Scan the listing below. Return every line containing the string "assert".

_ _ _

(* ===== verification/EchoSafe.v ===== *)
(** * The echo server never faults

    The whole program of test/echo_server.c: from the start of [main], through
    any run of the event loop in which libuv keeps its promises and messages
    fit, to the end of [main]. *)

From S2P Require Import Prelude Endian CString Strerror Msg MsgReader Uri AppData World.
From S2P Require Import Watcher Demo Backend BackendUv Conn Frame Recv Socket SocketUv Owner Dial.
From S2P Require Import Lifecycle Sc System Safety SafeApi SafeRun TestApp TestServer TestRecv TestEcho.
From Stdlib Require Import Ascii.

(** What the callbacks that are not set are: the inner level of [echo_app]. *)
Abbreviation no_app := {| app_cb := λ _ _, fail_with NullDeref;
  app_alloc := λ _ _, mret None; app_free := λ _ _, mret tt |}.

(** The watchers of the two sockets. *)
Definition echo_server_watcher (s : nat) : watcher :=
  Watcher s CbNoop (CbUser CB_echo_on_connection) CbNoop CbNoop CbNoop CbNoop.
Definition echo_client_watcher (c : nat) : watcher :=
  Watcher c CbNoop CbNoop CbNoop (CbUser CB_echo_on_recv) CbNoop CbNoop.

(** The state of the program while the event loop runs. *)
Record echo_ok (s c : nat) (w : world) : Prop := {
  eo_ne : s ≠ c;
  eo_socks a k : w_socks w !! a = Some k → a = s ∨ a = c;
  eo_server : ∃ k, w_socks w !! s = Some k ∧ s_watcher k = Some (echo_server_watcher s);
  eo_client : ∃ k, w_socks w !! c = Some k ∧ s_watcher k = Some (echo_client_watcher c);
  eo_globals : a_objs (w_app w) !! echo_at = Some (AEcho (EchoGlobals (Some s) (Some c)));
  eo_bound : bound w s;
  eo_uris : no_stray w
}.
Definition echo_inv (w : world) : Prop := ∃ s c, echo_ok s c w.

Lemma echo_ok_internal X s c w w' : internal_but X w w' → echo_ok s c w → echo_ok s c w'.
Proof.
  intros [Es Eu Ea Hb _ _] [E1 E2 E3 E4 E5 E6 E7].
  split; rewrite ?Es, ?Ea; [done..|by apply Hb|].
  apply (stray_socks w); [done| |done]. intros a u. unfold owns. by rewrite Es.
Qed.

Lemma echo_ok_closed s c a w w' : closed_at a w w' → echo_ok s c w → echo_ok s c w'.
Proof.
  intros Hc [E1 E2 (ks & Hks & Ews) (kc & Hkc & Ewc) E5 E6 E7].
  split; [done|..|by rewrite (cl_app _ _ _ Hc)|by eapply closed_bound|by apply (cl_uris _ _ _ Hc)].
  - intros x kx Hx. destruct (cl_only _ _ _ Hc x ltac:(by exists kx)) as [k Hk]. by eapply E2.
  - destruct (cl_sock _ _ _ Hc s ks Hks) as (k & ? & ? & _). exists k. split; [done|congruence].
  - destruct (cl_sock _ _ _ Hc c kc Hkc) as (k & ? & ? & _). exists k. split; [done|congruence].
Qed.

Section echo.
Context `{Env}.

(** ** The callbacks *)
Section callbacks.
Context `{App}.

Lemma echo_close_runs s c a w (Q : unit → world → Prop) :
  safe w → echo_ok s c w → a = s ∨ a = c →
  (∀ w', safe w' → echo_ok s c w' → w_buvs w' = w_buvs w → Q tt w') →
  runs (echo_close_socket a) w Q.
Proof.
  intros Hs He Ha HQ.
  assert (∃ k wt, w_socks w !! a = Some k ∧ s_watcher k = Some wt) as (k & wt & Hk & Ew).
  { destruct Ha as [->| ->]; [destruct (eo_server _ _ _ He) as (k & ? & ?)
      |destruct (eo_client _ _ _ He) as (k & ? & ?)]; eauto. }
  destruct (watched_close a k wt w Hs Hk Ew) as (w' & E & Hc).
  apply (runs_step _ _ _ _ _ _ E). rewrite decide_False by lia. apply runs_ret, HQ; [apply Hc| |apply Hc].
  by apply (echo_ok_closed s c a w).
Qed.

Lemma get_echo_ok s c w : echo_ok s c w → get_echo w = Ok (EchoGlobals (Some s) (Some c), w).
Proof.
  intros He. unfold get_echo, get_obj, mbind, st_bind, gets. cbn.
  by rewrite (eo_globals _ _ _ He).
Qed.

(** The end of the stream. *)
Lemma echo_end_of_stream s c w :
  safe w → echo_ok s c w →
  runs (echo_on_recv c None 0) w (λ _ w', safe w' ∧ echo_inv w' ∧ w_buvs w' = w_buvs w).
Proof.
  intros Hs He. unfold echo_on_recv. rewrite decide_False by lia.
  apply runs_bind, (echo_close_runs s c); [done|done|by right|]. intros w1 Hs1 He1 Eb1.
  apply (runs_step _ _ _ _ _ _ (get_echo_ok s c w1 He1)). cbn [echo_server].
  apply (runs_step _ _ _ _ _ _ (demand_some _ s w1)).
  apply (echo_close_runs s c); [done|done|by left|]. intros w2 Hs2 He2 Eb2.
  split; [done|]. split; [by exists s, c|]. congruence.
Qed.

(** A message. *)
Lemma echo_message s c m mv p w :
  safe w → echo_ok s c w → w_msgs w !! m = Some mv → payload mv = Ok (Some <$> p) →
  Z.of_nat (length p) < 2 ^ 31 →
  runs (echo_on_recv c (Some m) 0) w (λ _ w', safe w' ∧ echo_inv w' ∧ w_buvs w' = w_buvs w).
Proof.
  intros Hs He Hm Hp Hl. unfold echo_on_recv, echo. rewrite decide_False by lia.
  eapply runs_step.
  { apply (msg_text_ok c (Some m) 0 p w); [|done]. unfold event_payload. cbn [deref_msg].
    by rewrite Hm; osimpl; rewrite Hp. }
  eapply runs_ok; [done|]. split; [by apply (safe_same w)|]. split; [|done].
  exists s, c. by destruct He.
Qed.

(** A connection: [sc_socket_accept] calls the [on_accept] of the client, which
    is not set. *)
Lemma echo_connection s c w :
  safe w → echo_ok s c w →
  runs (echo_on_connection s 0) w (λ _ w', safe w' ∧ echo_inv w').
Proof.
  intros Hs He. unfold echo_on_connection. rewrite decide_False by lia.
  apply (runs_step _ _ _ _ _ _ (get_echo_ok s c w He)). cbn [echo_client].
  apply (runs_step _ _ _ _ _ _ (demand_some _ c w)).
  destruct (eo_client _ _ _ He) as (kc & Hkc & Ewc).
  pose proof (watched_ready _ _ _ _ Hs Hkc Ewc) as Hr.
  pose proof Hr as (d & b & u & wt & v & Ek & Ew & Hcb & Hb & Hv).
  apply (accept_runs s c kc b w (λ w', safe w' ∧ echo_inv w') Hs Hkc ltac:(by subst kc) (eo_bound _ _ _ He)).
  intros e w' (Hs' & Hi & _). pose proof (echo_ok_internal _ s c w w' Hi He) as He'.
  assert (∃ v', w_buvs w' !! b = Some (Some v') ∧ uv_watcher v' = c) as (v' & Hb' & Hv').
  { rewrite <-(in_socks _ _ _ Hi) in Hkc.
    destruct (watched_ready _ _ _ _ Hs' Hkc Ewc) as (d' & b' & u' & wt' & v' & Ek' & _ & _ & Hb' & ?).
    exists v'. rewrite Ek in Ek'. injection Ek' as _ <- _ _. done. }
  unfold call_on_accept. apply (runs_step _ _ _ _ _ _ (get_buv_ok _ _ _ Hb')). rewrite Hv'.
  unfold watcher_call. rewrite <-(in_socks _ _ _ Hi) in Hkc.
  apply (runs_step _ _ _ _ _ _ (get_sock_ok _ _ _ Hkc)). rewrite Ewc.
  apply (runs_step _ _ _ _ _ _ (demand_some _ _ w')). cbn [fire echo_client_watcher on_accept].
  unfold noop, sc_warn. destruct ndebug; eapply runs_ok; try done.
  - split; [done|by exists s, c].
  - split; [by apply (safe_same w')|]. exists s, c.
    by apply (echo_ok_internal (λ _, False) s c w'), He'; apply internal_same.
Qed.

(** Giving up. *)
Lemma fatal_code_runs e w (Q : unit → world → Prop) : safe w → runs (fatal_code e) w Q.
Proof.
  intros Hs. unfold fatal_code. apply runs_bind. unfold sc_strerror.
  repeat (case_decide; [done|]).
  by apply (runs_step _ _ _ _ _ _ (the_backend_ok buv_funcs w (sf_backend w Hs))).
Qed.
End callbacks.

#[local] Existing Instance echo_app.

#[export] Instance echo_safe : AppSafe echo_inv.
Proof.
  split; [intros w w' Hi (s & c & He); exists s, c; by eapply echo_ok_internal|].
  intros f ev w Hs (s & c & He) [Hu Hm] (k & wt & Hk & Ew & Ef).
  assert (Hsame : ∀ w', w_buvs w' = w_buvs w → leaves_reader ev w w').
  { destruct Hu as (k' & Hk' & d & b & u & wt' & v & -> & _ & _ & Hv & _).
    destruct ev; try done. cbn in *. intros w' Eb k2 b2. rewrite Hk'. intros [= <-] [= <-].
    unfold alive. rewrite Eb. by eexists. }
  destruct (eo_socks _ _ _ He _ _ Hk) as [Ea|Ea]; rewrite Ea in Hk.
  - destruct (eo_server _ _ _ He) as (ks & Hks & Ews). rewrite Hk in Hks. injection Hks as <-.
    rewrite Ew in Ews. injection Ews as ->.
    destruct ev as [|s' e| | | |]; cbn in Ef; try done. injection Ef as <-. cbn in Ea. subst s'.
    cbn [app_cb echo_app echo_cb CB_echo_on_connection CB_echo_on_recv]. destruct (decide (e = 0)) as [->|Hne].
    + eapply runs_weaken; [|by apply (echo_connection s c)]. by intros _ w' [].
    + unfold echo_on_connection. rewrite decide_True by done. by apply fatal_code_runs.
  - destruct (eo_client _ _ _ He) as (kc & Hkc & Ewc). rewrite Hk in Hkc. injection Hkc as <-.
    rewrite Ew in Ewc. injection Ewc as ->.
    destruct ev as [| | |c' m e| |]; cbn in Ef; try done. injection Ef as <-. cbn in Ea. subst c'.
    cbn [app_cb echo_app echo_cb CB_echo_on_connection CB_echo_on_recv]. destruct (decide (e = 0)) as [->|Hne].
    + eapply (runs_weaken _ _ (λ _ w', safe w' ∧ echo_inv w' ∧ w_buvs w' = w_buvs w)).
      { intros _ w' (? & ? & Eb). split_and!; [done..|by apply Hsame]. }
      destruct m as [m|]; [|by apply (echo_end_of_stream s)].
      destruct Hm as (_ & mv & p & Hmv & Hp & Hl). by apply (echo_message s c m mv p).
    + unfold echo_on_recv. by rewrite decide_True by done.
Qed.

(** ** The start of [main] *)

Definition echo_uri_rest : cbuf := str "//127.0.0.1:8777".

Lemma echo_uri_reference :
  uri_reference (str "tcp") echo_uri_rest = ROk (VTcp (str "127.0.0.1") (str "8777")).
Proof. vm_compute. reflexivity. Qed.

Lemma safe_put_echo v w : safe w → safe (set_app (set_objs (<[echo_at := AEcho v]> (a_objs (w_app w))) (w_app w)) w).
Proof. intros Hs. by apply (safe_same w). Qed.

_ _ _

(PROBLEM SOLUTION):
  assert (∃ k wt, w_socks w !! a = Some k ∧ s_watcher k = Some wt) as (k & wt & Hk & Ew).
  assert (∃ v', w_buvs w' !! b = Some (Some v') ∧ uv_watcher v' = c) as (v' & Hb' & Hv').
  assert (Hsame : ∀ w', w_buvs w' = w_buvs w → leaves_reader ev w w').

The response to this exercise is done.